Gesundheitssystem – anerkannt und unter Kostendruck

Im Gegensatz zu Deutschland ist jeder Spanier im öffentlichen Gesundheitssystem zwangsversichert. Dieses gliedert sich in die regionalen Gesundheitsdienste (Servicios de Salud), die für die jeweilige Gesundheitsversorgung der Bevölkerung in den verschiedenen Regionen zuständig sind. Unter dem Vorbehalt, dass die allgemeine Gesundheitsgesetzgebung (Ley General de Sanidad) eingehalten wird, können die Regionen die Versorgung selbst gestalten. Auf nationaler Ebene werden die Angelegenheiten des öffentlichen Gesundheitswesens durch das Nationale Gesundheitssystem (Sistema Nacional de Salud) verwaltet. 

Doch Spanien hat ein demografisches Problem. Die Geburtenrate liegt unter dem EU-Schnitt. Gleichzeitig erreicht die Lebenserwartung der Spanier den höchsten Wert innerhalb der Europäischen Union. Die Überalterung der Gesellschaft führt unter anderem zu Problemen der Finanzierbarkeit des Gesundheitswesens. Insgesamt wird von einer ähnlichen demografischen Entwicklung mit vergleichbaren Folgen wie in Deutschland ausgegangen. Insbesondere das öffentliche Gesundheitswesen Spaniens steht deshalb unter enormen Kostendruck. 

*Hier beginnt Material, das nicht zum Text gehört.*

Definition matches (sig : FormatSignature) (tensors : list TensorMetadata) : list string :=
  if (negb (length tensors =? length (fs_roles sig))%nat) then
    ["expected " +:+ fmt (Z.of_nat (length (fs_roles sig))) +:+ " tensors (" +:+
     String.concat ", " (fs_roles sig) +:+ "), got " +:+ fmt (Z.of_nat (length tensors))]
  else
    '(role, accepted, tensor) ← zip (zip (fs_roles sig) (fs_dtypes sig)) tensors;
    if bool_decide (tm_dtype tensor ∈ accepted) then []
    else [role +:+ " requires " +:+ slashed accepted].

Definition describe (sig : FormatSignature) : string :=
  fs_layout sig +:+ ": " +:+
  String.concat " " ((λ ra, ra.1 +:+ "<" +:+ slashed ra.2 +:+ ">") <$>
                     zip (fs_roles sig) (fs_dtypes sig)).

(** ** Priority bands *)
Inductive Priority : Type := REFERENCE | PORTABLE | PERFORMANT | SPECIALIZED | PLUGIN.

Definition priority_value (band : Priority) : Z :=
  match band with
  | REFERENCE => 0 | PORTABLE => 4 | PERFORMANT => 8 | SPECIALIZED => 12 | PLUGIN => 16
  end.

Definition PRIORITY_MAX : Z := 20.

Definition Priority_members : list Priority :=
  [REFERENCE; PORTABLE; PERFORMANT; SPECIALIZED; PLUGIN].

Definition later_band (best band : Priority) : Priority :=
  if priority_value best <? priority_value band then band else best.

Definition band_of (value : Z) : Priority :=
  match filter (λ band, priority_value band ≤ value) Priority_members with
  | [] => REFERENCE
  | band :: bands => foldl later_band band bands
  end.

(** ** Implementations *)
Record KernelImplementation : Type := mk_impl {
  ki_operation : string;
  ki_name : string;
  ki_entrypoint : string;
  ki_check : KernelRequest → result (list string);
  ki_backend : string;
  ki_priority : Z;
  ki_architectures : list string;
  ki_graph_capture : bool;
  ki_workspace_bytes : Z;
  ki_reference : bool;
  ki_signature : option FormatSignature;
  ki_weight_preprocessor : option string
}.

(** ["module:name".split(":")], unpacked into two names. *)
Definition unpack_entrypoint (entrypoint : string) : result (string * string) :=
  match str_split ":"%char entrypoint with
  | [module; name] => Ok (module, name)
  | _ => Err (ValueError "not two values to unpack")
  end.

(** [import_module] and [getattr] on the module are the argument [attribute]. *)
Section load.
Context {Callable : Type} (attribute : string → string → result Callable).

Definition load (impl : KernelImplementation) : result Callable :=
  '(module, name) ← unpack_entrypoint (ki_entrypoint impl);
  attribute module name.

Definition load_weight_preprocessor (impl : KernelImplementation) : result (option Callable) :=
  match ki_weight_preprocessor impl with
  | None => Ok None
  | Some entrypoint =>
      '(module, name) ← unpack_entrypoint entrypoint;
      Some <$> attribute module name
  end.
End load.

(** ** Registries *)
Record KernelRegistry : Type := mk_registry { implementations : list KernelImplementation }.

(** [len(s.split(":")) != 2 or not all(s.split(":"))], negated. *)
Definition valid_entrypoint (entrypoint : string) : bool :=
  (length (str_split ":"%char entrypoint) =? 2)%nat &&
  forallb (λ part, bool_decide (part ≠ EmptyString)) (str_split ":"%char entrypoint).

Definition check_implementation (impl : KernelImplementation) : result unit :=
  _ ← require (valid_entrypoint (ki_entrypoint impl)) (ValueError "invalid entrypoint");
  _ ← require (match ki_weight_preprocessor impl with
               | None => true | Some entrypoint => valid_entrypoint entrypoint end)
        (ValueError "invalid weight_preprocessor entrypoint");
  _ ← require (negb (ki_workspace_bytes impl <? 0)) (ValueError "workspace_bytes must be nonnegative");
  require ((0 <=? ki_priority impl) && (ki_priority impl <? PRIORITY_MAX))
    (ValueError "priority must be in [0, 20)").

Definition qualified_name (impl : KernelImplementation) : string * string :=
  (ki_operation impl, ki_name impl).

(** The constructor with its [__post_init__] checks. *)
Definition new_KernelRegistry (impls : list KernelImplementation) : result KernelRegistry :=
  _ ← require (bool_decide (NoDup (qualified_name <$> impls)))
        (ValueError "duplicate kernel operation/name");
  _ ← map_result check_implementation impls;
  Ok (mk_registry impls).

Record CandidateExplanation : Type := mk_candidate {
  ce_implementation : KernelImplementation;
  ce_reasons : list string
}.

Record SelectionExplanation : Type := mk_explanation {
  se_request : KernelRequest;
  se_override : option string;
  se_selected : option KernelImplementation;
  se_candidates : list CandidateExplanation
}.

(** The order of [key=lambda i: (-i.priority, i.name)]. *)
Definition impl_le (a b : KernelImplementation) : Prop :=
  ki_priority b < ki_priority a ∨
  ki_priority b = ki_priority a ∧ String.le (ki_name a) (ki_name b).

#[export] Instance impl_le_dec : RelDecision impl_le.
Proof. unfold impl_le. intros a b. apply _. Defined.

(** [if cond: reasons.append(reason)] *)
Definition reject_if (cond : bool) (reason : string) : list string :=
  if cond then [reason] else [].

Definition gate_reasons (request : KernelRequest) (allow_reference : bool)
    (impl : KernelImplementation) : list string :=
  reject_if (ki_reference impl && negb allow_reference)
    "reference implementation requires allow_reference=True" ++
  reject_if (bool_decide (ki_backend impl ∉ kr_backends request)) "backend unavailable" ++
  reject_if (bool_decide (ki_architectures impl ≠ []) &&
             bool_decide (kr_architecture request ∉ ki_architectures impl))
    "architecture unsupported" ++
  reject_if (kr_graph_capture request && negb (ki_graph_capture impl)) "graph capture unsupported" ++
  reject_if (kr_workspace_bytes request <? ki_workspace_bytes impl)
    ("requires " +:+ fmt (ki_workspace_bytes impl) +:+ " workspace bytes").

Definition candidate_reasons (request : KernelRequest) (allow_reference : bool)
    (impl : KernelImplementation) : result (list string) :=
  checked ← ki_check impl request;
  Ok (gate_reasons request allow_reference impl ++ checked ++
      match ki_signature impl with
      | None => []
      | Some sig => matches sig (kr_tensors request)
      end).

(** [override is None or override == impl.name] *)
Definition overridable (override : option string) (impl : KernelImplementation) : bool :=
  match override with None => true | Some name => bool_decide (name = ki_name impl) end.

Definition explain_step (request : KernelRequest) (override : option string)
    (allow_reference : bool) (st : list CandidateExplanation * option KernelImplementation)
    (impl : KernelImplementation) :
    result (list CandidateExplanation * option KernelImplementation) :=
  if bool_decide (ki_operation impl ≠ kr_operation request) then Ok st
  else
    reasons ← candidate_reasons request allow_reference impl;
    Ok (st.1 ++ [mk_candidate impl reasons],
        match st.2 with
        | None => if bool_decide (reasons = []) && overridable override impl
                  then Some impl else None
        | Some selected => Some selected
        end).

Definition explain (reg : KernelRegistry) (request : KernelRequest) (override : option string)
    (allow_reference : bool) : result SelectionExplanation :=
  _ ← require (negb (kr_workspace_bytes request <? 0))
        (ValueError "workspace_bytes must be nonnegative");
  st ← fold_result (explain_step request override allow_reference) ([], None)
         (stable_sort impl_le (implementations reg));
  Ok (mk_explanation request override st.2 st.1).

Definition select (reg : KernelRegistry) (request : KernelRequest) (override : option string)
    (allow_reference : bool) : result KernelImplementation :=
  explanation ← explain reg request override allow_reference;
  of_option (KernelSelectionError "no eligible implementation") (se_selected explanation).

(** ** What a selection promises

    Eligibility of an implementation, stated without reasons. *)
Definition accepts (sig : FormatSignature) (tensors : list TensorMetadata) : Prop :=
  length tensors = length (fs_roles sig) ∧
  ∀ i accepted tensor,
    fs_dtypes sig !! i = Some accepted → tensors !! i = Some tensor → tm_dtype tensor ∈ accepted.

Record eligible (request : KernelRequest) (allow_reference : bool)
    (impl : KernelImplementation) : Prop := {
  el_operation : ki_operation impl = kr_operation request;
  el_reference : ki_reference impl = true → allow_reference = true;
  el_backend : ki_backend impl ∈ kr_backends request;
  el_architecture : ki_architectures impl = [] ∨ kr_architecture request ∈ ki_architectures impl;
  el_graph_capture : kr_graph_capture request = true → ki_graph_capture impl = true;
  el_workspace : ki_workspace_bytes impl ≤ kr_workspace_bytes request;
  el_check : ki_check impl request = Ok [];
  el_signature : ∀ sig, ki_signature impl = Some sig → accepts sig (kr_tensors request)
}.

(** The implementation a caller expects: eligible, named by the override if
    there is one, and first in the order among those. *)
Definition candidate (impls : list KernelImplementation) (request : KernelRequest)
    (override : option string) (allow_reference : bool) (impl : KernelImplementation) : Prop :=
  impl ∈ impls ∧ eligible request allow_reference impl ∧
  ∀ name, override = Some name → ki_name impl = name.

Definition best_candidate (impls : list KernelImplementation) (request : KernelRequest)
    (override : option string) (allow_reference : bool) (impl : KernelImplementation) : Prop :=
  candidate impls request override allow_reference impl ∧
  ∀ other, candidate impls request override allow_reference other → impl_le impl other.

(** No capability predicate of the operation raises on the request. *)
Definition checks_return (impls : list KernelImplementation) (request : KernelRequest) : Prop :=
  ∀ impl, impl ∈ impls → ki_operation impl = kr_operation request →
    is_ok (ki_check impl request) = true.

(** ** Signatures *)
Lemma elem_of_zip_lookup {A B} (l : list A) (k : list B) (x : A) (y : B) :
  (x, y) ∈ zip l k ↔ ∃ i, l !! i = Some x ∧ k !! i = Some y.
Proof.
  rewrite list_elem_of_lookup. apply exist_proper. intros i.
  rewrite lookup_zip_with. destruct (l !! i), (k !! i); simpl; naive_solver.
Qed.

Lemma matches_accepts (sig : FormatSignature) (tensors : list TensorMetadata) :
  matches sig tensors = [] ↔ accepts sig tensors.
Proof.
  unfold matches, accepts. destruct (Nat.eqb_spec (length tensors) (length (fs_roles sig))) as [El|El];
    cbn [negb]; [|by split; [|intros [? _]]].
  rewrite bind_nil. split.
  - intros Hz. split; [done|]. intros i accepted tensor Ha Ht.
    destruct (lookup_lt_is_Some_2 (fs_roles sig) i) as [role Hr].
    { rewrite <- El. by apply lookup_lt_Some in Ht. }
    specialize (Hz (role, accepted, tensor)). cbv beta iota in Hz.
    destruct (bool_decide_reflect (tm_dtype tensor ∈ accepted)); [done|].
    exfalso. assert (Hn : [role +:+ " requires " +:+ slashed accepted] = []); [|done].
    apply Hz, elem_of_zip_lookup. exists i. split; [|done].
    rewrite lookup_zip_with, Hr. simpl. by rewrite Ha.
  - intros [_ Ha] [[role accepted] tensor] Hin. apply elem_of_zip_lookup in Hin as (i & Hz & Ht).
    rewrite lookup_zip_with in Hz. destruct (fs_roles sig !! i); [|done].
    destruct (fs_dtypes sig !! i) as [a|] eqn:Ea; [|done]. simplify_eq/=.
    rewrite bool_decide_true; [done|]. eauto.
Qed.

(** ** The order *)
#[export] Instance impl_le_refl : Reflexive impl_le.
Proof. intros a. right. split; [done|]. by apply PreOrder_Reflexive. Qed.
#[export] Instance impl_le_trans : Transitive impl_le.
Proof.
  intros a b c [?|[? Hab]] [?|[? Hbc]]; [left; lia|left; lia|left; lia|].
  right. split; [lia|]. by transitivity (ki_name b).
Qed.
#[export] Instance impl_le_total : Total impl_le.
Proof.
  intros a b. unfold impl_le. destruct (total String.le (ki_name a) (ki_name b)),
    (Z.lt_trichotomy (ki_priority a) (ki_priority b)) as [|[|]]; auto.
Qed.

Lemma impl_le_antisymm (a b : KernelImplementation) :
  impl_le a b → impl_le b a → ki_name a = ki_name b.
Proof. intros [?|[? Hab]] [?|[? Hba]]; try lia. by apply (anti_symm String.le). Qed.

(** ** Reasons *)
Lemma reject_if_nil (cond : bool) (reason : string) : reject_if cond reason = [] ↔ cond = false.
Proof. by destruct cond. Qed.

Lemma andb_negb_false (a b : bool) : a && negb b = false ↔ (a = true → b = true).
Proof. destruct a, b; simpl; intuition congruence. Qed.

Lemma gate_reasons_nil (request : KernelRequest) (allow : bool) (impl : KernelImplementation) :
  gate_reasons request allow impl = [] ↔
  (ki_reference impl = true → allow = true) ∧ ki_backend impl ∈ kr_backends request ∧
  (ki_architectures impl = [] ∨ kr_architecture request ∈ ki_architectures impl) ∧
  (kr_graph_capture request = true → ki_graph_capture impl = true) ∧
  ki_workspace_bytes impl ≤ kr_workspace_bytes request.
Proof.
  unfold gate_reasons. rewrite !app_nil, !reject_if_nil, !andb_negb_false, Z.ltb_ge.
  rewrite andb_false_iff, !bool_decide_eq_false.
  assert (Hm : ∀ (x : string) (X : gset string), ¬ (x ∉ X) ↔ x ∈ X) by (intros; split; [apply dec_stable|auto]).
  rewrite Hm. assert (Ha : ∀ P Q : Prop, Decision P → Decision Q → ¬ ¬ P ∨ ¬ ¬ Q ↔ P ∨ Q).
  { intros P Q HP HQ. destruct HP, HQ; tauto. }
  rewrite Ha by apply _. tauto.
Qed.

Spanische Verfassung: Recht auf Gesundheit

Bemerkenswert ist die Stellung der Gesundheit in der spanischen Verfassung aus dem Jahre 1978: „Das Recht auf Schutz der Gesundheit wird anerkannt“ – so Artikel 43. Die spanische Verfassung erkennt damit nicht nur das Recht auf Schutz der Gesundheit an, der Staat ist laut Verfassungstext zudem für den Gesundheitsschutz und die Förderung der Gesundheitserziehung zuständig.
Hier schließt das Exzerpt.